RECORDS FOR PROCESSING: Begin

(** X3: on a well-formed lock table [release_held_locks t] does not
    raise; it removes the entries of [t] from every lock list, deletes
    the lists that become empty, leaves the entries of the other
    transactions as they are, and forgets [t] in [lock_owners]. *)
Theorem release_held_locks_drops_own_locks (t : txn_id) (lm : LockManager) :
  lm_wf lm →
  ∃ lm', release_held_locks t lm = Ok () lm' ∧ lm_wf lm' ∧
         lock_owners lm' = delete t (lock_owners lm) ∧
         ∀ k, locks lm' !! k = released t (locks lm !! k).
Proof. apply release_held_locks_spec. Qed.

Lemma release_held_locks_drops_own_locks_witness :
  ∃ lm', release_held_locks (Some 1) two_readers = Ok () lm' ∧ lm_wf lm' ∧
         lock_owners lm' = delete (Some 1) (lock_owners two_readers) ∧
         ∀ k, locks lm' !! k = released (Some 1) (locks two_readers !! k).
Proof.
  apply (release_held_locks_drops_own_locks (Some 1) two_readers).
  compute_done.
Defined.

(** * int.to_bytes and int.from_bytes *)

Lemma bind_eq_val {St A B} (m : M St A) (k : A → M St B) (s : St) (a : A) :
  m s = Ok a s → bind m k s = k a s.
Proof. unfold bind. by intros ->. Qed.

(** ** The integer codec *)

Lemma Z_of_byte_of_Z (z : Z) : Z_of_byte (byte_of_Z z) = z mod 256.
Proof.
  unfold Z_of_byte, byte_of_Z.
  assert (Hr : 0 ≤ z mod 256 < 256) by (apply Z.mod_pos_bound; lia).
  destruct (Byte.of_N (Z.to_N (z mod 256))) as [b|] eqn:E.
  - apply Byte.to_of_N in E. rewrite E. lia.
  - apply Byte.of_N_None_iff in E. lia.
Qed.

Lemma Z_of_byte_range (b : byte) : 0 ≤ Z_of_byte b < 256.
Proof. unfold Z_of_byte. pose proof (Byte.to_N_bounded b). lia. Qed.

Lemma length_be_bytes (n : nat) (z : Z) : length (be_bytes n z) = n.
Proof.
  revert z. induction n as [|n IH]; intros z; simpl; [done|].
  rewrite length_app, IH. simpl. lia.
Qed.

Lemma be_unsigned_app (l : list byte) (b : byte) :
  be_unsigned (l ++ [b]) = be_unsigned l * 256 + Z_of_byte b.
Proof. unfold be_unsigned. by rewrite fold_left_app. Qed.

Lemma be_unsigned_be_bytes (n : nat) (z : Z) :
  be_unsigned (be_bytes n z) = z mod 256 ^ Z.of_nat n.
Proof.
  revert z. induction n as [|n IH]; intros z.
  - simpl. by rewrite Z.mod_1_r.
  - cbn [be_bytes]. rewrite be_unsigned_app, IH, Z_of_byte_of_Z.
    rewrite Nat2Z.inj_succ, Z.pow_succ_r by lia.
    assert (0 < 256 ^ Z.of_nat n) by (apply Z.pow_pos_nonneg; lia).
    rewrite Z.rem_mul_r by lia. lia.
Qed.

Lemma be_unsigned_range (l : list byte) :
  0 ≤ be_unsigned l < 256 ^ Z.of_nat (length l).
Proof.
  induction l as [|b l IH] using rev_ind; [simpl; unfold be_unsigned; simpl; lia|].
  rewrite be_unsigned_app, length_app. simpl.
  replace (Z.of_nat (length l + 1)) with (Z.succ (Z.of_nat (length l))) by lia.
  rewrite Z.pow_succ_r by lia. pose proof (Z_of_byte_range b). nia.
Qed.

Lemma pow_256 (n : Z) : 0 ≤ n → 256 ^ n = 2 ^ (8 * n).
Proof. intros Hn. rewrite Z.pow_mul_r by lia. done. Qed.

(** Signed round trip: what [to_bytes(len, "big", signed=True)] writes,
    [from_bytes(..., signed=True)] reads back. *)
Lemma from_bytes_be_bytes (n : nat) (z : Z) :
  (0 < n)%nat →
  - 2 ^ (8 * Z.of_nat n - 1) ≤ z < 2 ^ (8 * Z.of_nat n - 1) →
  from_bytes (be_bytes n z) = z.
Proof.
  intros Hn Hz. unfold from_bytes.
  rewrite length_be_bytes, be_unsigned_be_bytes.
  destruct (8 * Z.of_nat n =? 0) eqn:E0; [lia|].
  rewrite pow_256 by lia.
  assert (Hp : 2 ^ (8 * Z.of_nat n) = 2 * 2 ^ (8 * Z.of_nat n - 1)).
  { rewrite <- Z.pow_succ_r by lia. f_equal. lia. }
  assert (Hpos : 0 < 2 ^ (8 * Z.of_nat n - 1)) by (apply Z.pow_pos_nonneg; lia).
  destruct (Z_lt_le_dec z 0) as [Hneg|Hnn].
  - assert (Hm : z mod 2 ^ (8 * Z.of_nat n) = z + 2 ^ (8 * Z.of_nat n)).
    { symmetry. apply (Z.mod_unique _ _ (-1)); lia. }
    rewrite Hm. destruct (_ <? _) eqn:E; lia.
  - rewrite Z.mod_small by lia. destruct (_ <? _) eqn:E; lia.
Qed.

RECORDS FOR PROCESSING: End

§ **TASK**
Identify each line in the records above that contains the word "True", and copy it out in full.

§ **EXERCISE OUTPUT**
(** Signed round trip: what [to_bytes(len, "big", signed=True)] writes,
    [from_bytes(..., signed=True)] reads back. *)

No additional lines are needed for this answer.